La claridad detrás de sus párpados cerrados le indicaba que había pasado bastante tiempo desde el amanecer, probablemente más cerca del mediodía que del alba.
Cada músculo de su cuerpo llevaba el dulce dolor de la pasión de la noche anterior.
Había sido amada profundamente, completamente reclamada, y su piel aún vibraba con el recuerdo de su tacto.

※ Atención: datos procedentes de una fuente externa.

(** * minitorch autodiff: central difference, topological sort,
      backpropagation and the forward-pass Context

    A shallow embedding of [minitorch/autodiff.py], followed by the module
    tree of [minitorch/module.py].

    - Python values of type [Any] that carry derivatives are elements of an
      abstract type [D] with the operations the code applies to them.
    - The [Variable] protocol is a type class over the type of nodes.
    - [marked] is a [gset Z] of unique ids, [derivatives] a [gmap Z D].
    - The recursion of [dfs] is bounded by a fuel argument; the graph being
      acyclic is what makes some amount of fuel sufficient.
    - Calls to [accumulate_derivative] and [chain_rule] are recorded in a
      trace of events, the observable effect of [backpropagate]. *)

From stdpp Require Import gmap list strings.
From Stdlib Require Qcanon Field PrimFloat.

#[local] Set Warnings "-clear-no-such-hyp".
#[local] Set Warnings "-register-all".
#[local] Set Warnings "-inexact-float".

(** ** A for-loop whose body may raise *)

Fixpoint for_each {S A : Type} (body : S → A → option S) (s : S) (l : list A)
  : option S :=
  match l with
  | [] => Some s
  | x :: l' =>
      match body s x with
      | Some s' => for_each body s' l'
      | None => None
      end
  end.

(** ** Task 1.1: central difference *)

Module CentralDifference.
Section central_difference.
Context {V : Type}.
(** [x + y], [x - y], [x / y], the literal [2], and the test [x == 0]
    that makes [/] raise ZeroDivisionError. *)
Context (fadd fsub fdiv : V → V → V) (two : V) (is_zero : V → bool).

(** Python's resolution of a list index: negative indices count from the
    end, anything else out of range raises IndexError. *)
Definition py_index (len : nat) (i : Z) : option nat :=
  if decide (0 ≤ i < Z.of_nat len)%Z then Some (Z.to_nat i)
  else if decide (- Z.of_nat len ≤ i < 0)%Z then Some (Z.to_nat (Z.of_nat len + i))
  else None.

(** [l[arg] = g(l[arg])], as in [l[arg] -= h]. *)
Definition list_modify (l : list V) (arg : Z) (g : V → V) : option (list V) :=
  i ← py_index (length l) arg;
  x ← l !! i;
  Some (<[i := g x]> l).

Definition central_difference (f : list V → V) (vals : list V)
    (arg : Z) (epsilon : V) : option V :=
  left_vals ← list_modify vals arg (λ x, fsub x (fdiv epsilon two));
  right_vals ← list_modify vals arg (λ x, fadd x (fdiv epsilon two));
  let delta := fsub (f right_vals) (f left_vals) in
  if is_zero epsilon then None else Some (fdiv delta epsilon).
End central_difference.
End CentralDifference.

(** ** The Variable protocol (class [Variable] of the source) *)

Class VariableProtocol (node D : Type) := {
  unique_id : node → Z;
  is_leaf : node → bool;
  is_constant : node → bool;
  parents : node → list node;
  chain_rule : node → D → list (node * D);
}.

(** The two calls [backpropagate] makes on a variable. *)
Inductive event (node D : Type) :=
  | AccumulateDerivative (v : node) (x : D)
  | ChainRule (v : node) (d_output : D).
Arguments AccumulateDerivative {node D} v x.
Arguments ChainRule {node D} v d_output.

Section autodiff.
Context {node D : Type} {G : VariableProtocol node D}.
(** The integer [0] of the dict comprehension and [+=]. *)
Context (zero : D) (add : D → D → D).

(** *** topological_sort *)

(** The state of the traversal: [marked] and [result]. *)
Fixpoint dfs (fuel : nat) (st : gset Z * list node) (v : node)
  : option (gset Z * list node) :=
  match fuel with
  | O => None
  | S fuel' =>
      if is_constant v then Some st
      else
        let st1 := ({[unique_id v]} ∪ st.1, st.2) in
        st2 ← for_each
                (λ s w, if decide (unique_id w ∈ s.1) then Some s
                        else dfs fuel' s w)
                st1 (parents v);
        Some (st2.1, st2.2 ++ [v])
  end.

Definition topological_sort (fuel : nat) (variable : node) : option (list node) :=
  st ← dfs fuel (∅, []) variable;
  Some (reverse st.2).

(** *** backpropagate *)

(** The body of the loop over [var.chain_rule(d_output)]. *)
Definition add_contribution (derivatives : gmap Z D) (pd : node * D) : gmap Z D :=
  let '(parent_var, deriv) := pd in
  if is_constant parent_var then derivatives
  else
    match derivatives !! unique_id parent_var with
    | Some old => <[unique_id parent_var := add old deriv]> derivatives
    | None => <[unique_id parent_var := deriv]> derivatives
    end.

Definition fan_out (derivatives : gmap Z D) (pairs : list (node * D)) : gmap Z D :=
  foldl add_contribution derivatives pairs.

(** The body of the loop over [ordered_vars]; a missing key raises. *)
Definition backprop_step (st : gmap Z D * list (event node D)) (var : node)
  : option (gmap Z D * list (event node D)) :=
  let '(derivatives, trace) := st in
  if is_leaf var then
    x ← derivatives !! unique_id var;
    Some (derivatives, trace ++ [AccumulateDerivative var x])
  else
    d_output ← derivatives !! unique_id var;
    Some (fan_out derivatives (chain_rule var d_output),
          trace ++ [ChainRule var d_output]).

(** [{var.unique_id: 0 for var in ordered_vars}] followed by
    [derivatives[variable.unique_id] = deriv]. *)
Definition init_derivatives (ordered_vars : list node) (variable : node)
    (deriv : D) : gmap Z D :=
  <[unique_id variable := deriv]>
    (foldl (λ m var, <[unique_id var := zero]> m) ∅ ordered_vars).

Definition backprop_loop (ordered_vars : list node) (variable : node) (deriv : D)
  : option (gmap Z D * list (event node D)) :=
  for_each backprop_step (init_derivatives ordered_vars variable deriv, [])
           ordered_vars.

Definition backpropagate (fuel : nat) (variable : node) (deriv : D)
  : option (list (event node D)) :=
  ordered_vars ← topological_sort fuel variable;
  st ← backprop_loop ordered_vars variable deriv;
  Some st.2.
End autodiff.

(** ** Graph notions used to state the properties *)

Section graph.
Context {node D : Type} {G : VariableProtocol node D}.

(** [edge v w]: [w] is one of the parents of [v]. *)
Definition edge (v w : node) : Prop := w ∈ parents v.

(** [w] is reachable from [v] through the parent relation. *)
Definition reachable : relation node := rtc edge.

(** No infinite chain [v], a parent of [v], a parent of that one, ...:
    for a finite graph this is the absence of cycles. *)
Definition acyclic : Prop := well_founded (λ w v : node, edge v w).

(** Every unique id belongs to one node. *)
Definition unique_ids : Prop := ∀ u v : node, unique_id u = unique_id v → u = v.

(** The data-model invariant: a constant has no parents. *)
Definition constants_have_no_parents : Prop :=
  ∀ c : node, is_constant c = true → parents c = [].

(** [chain_rule] only returns pairs for parents of the node. *)
Definition chain_rule_on_parents : Prop :=
  ∀ (v p : node) (d x : D), (p, x) ∈ chain_rule v d → p ∈ parents v.

(** The reachable non-constant subgraph: [reach output v] when [v] is
    reached from [output] along parents, all nodes on the way, [output]
    and [v] included, being non-constant. *)
Inductive reach (output : node) : node → Prop :=
  | reach_output : is_constant output = false → reach output output
  | reach_parent u w :
      reach output u → w ∈ parents u → is_constant w = false → reach output w.

(** A post-order: every non-constant parent of an element occurs earlier. *)
Definition postorder (R : list node) : Prop :=
  ∀ i u w, R !! i = Some u → w ∈ parents u → is_constant w = false →
    ∃ j, j < i ∧ R !! j = Some w.

(** The invariant of the traversal state. *)
Record dfs_inv (st : gset Z * list node) : Prop := {
  inv_marked : ∀ u, u ∈ st.2 → unique_id u ∈ st.1;
  inv_nodup : NoDup st.2;
  inv_nonconst : ∀ u, u ∈ st.2 → is_constant u = false;
  inv_post : postorder st.2;
}.

(** Every marked node reachable from [v] is already in the result: none of
    the calls in progress is on a node above [v]. *)
Definition finished_above (st : gset Z * list node) (v : node) : Prop :=
  ∀ s, unique_id s ∈ st.1 → reachable v s → s ∈ st.2.

(** What a call [dfs(v)] on an unmarked non-constant node does to the state. *)
Definition dfs_post (v : node) (st st' : gset Z * list node) : Prop :=
  ∃ new,
    st'.2 = st.2 ++ new ++ [v] ∧
    (∀ k, k ∈ st'.1 ↔ (k ∈ st.1 ∨ (∃ x, x ∈ new ++ [v] ∧ k = unique_id x))) ∧
    (∀ x, x ∈ new ++ [v] → reach v x ∧ unique_id x ∉ st.1) ∧
    dfs_inv st'.

(** The state [s] inside the loop over the parents of [v], entered from
    [st0]: [v] is marked, and the nodes appended so far are new, above [v]
    and marked. *)
Definition loop_inv (v : node) (st0 s : gset Z * list node) : Prop :=
  ∃ new,
    s.2 = st0.2 ++ new ∧
    (∀ k, k ∈ s.1 ↔
       (k = unique_id v ∨ k ∈ st0.1 ∨ (∃ x, x ∈ new ∧ k = unique_id x))) ∧
    (∀ x, x ∈ new → reach v x ∧ (unique_id x ∉ st0.1) ∧ x ≠ v).
End graph.

(** ** Notions used to state the properties of backpropagate *)

Section totals.
Context {node D : Type} {G : VariableProtocol node D}.
Context (zero : D) (add : D → D → D).

(** The call made on [var] when its running total is [d]. *)
Definition event_of (var : node) (d : D) : event node D :=
  if is_leaf var then AccumulateDerivative var d else ChainRule var d.

(** The contributions that a list of pairs returned by [chain_rule] directs
    at the key [k], in order: those of the non-constant parents of id [k]. *)
Definition contributions_of (k : Z) (pairs : list (node * D)) : list D :=
  omap (λ pd : node * D,
          if is_constant pd.1 then None
          else if decide (unique_id pd.1 = k) then Some pd.2 else None)
       pairs.

Definition event_contributions (k : Z) (e : event node D) : list D :=
  match e with
  | AccumulateDerivative _ _ => []
  | ChainRule v d => contributions_of k (chain_rule v d)
  end.

(** All contributions directed at [k] by the calls of a trace. *)
Definition contributions (k : Z) (trace : list (event node D)) : list D :=
  concat (event_contributions k <$> trace).

(** The entry of a key that started as [init] and received [cs], one [+=]
    after the other; a missing entry is created by the first contribution. *)
Definition total_of (init : option D) (cs : list D) : option D :=
  match init with
  | Some i => Some (foldl add i cs)
  | None =>
      match cs with
      | [] => None
      | c :: cs' => Some (foldl add c cs')
      end
  end.
End totals.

Un suave gemido escapó de sus labios mientras se movía bajo las sábanas, un brazo sobre su frente mientras el otro tiraba de la sábana hacia arriba cubriendo su cuerpo desnudo.
Fue entonces cuando sintió el calor a su lado.
Su brazo rozó la piel de él al girarse.
Connor ya estaba despierto, observándola con esos ojos oscuros que parecían ver directamente a través de su alma.
Estaba sentado apoyado contra el cabecero, una pierna doblada bajo la manta, la otra extendida junto al cuerpo de ella.
Su pecho estaba desnudo, y ella sabía sin mirar que no llevaba absolutamente nada.
Nunca lo hacía cuando compartían la cama.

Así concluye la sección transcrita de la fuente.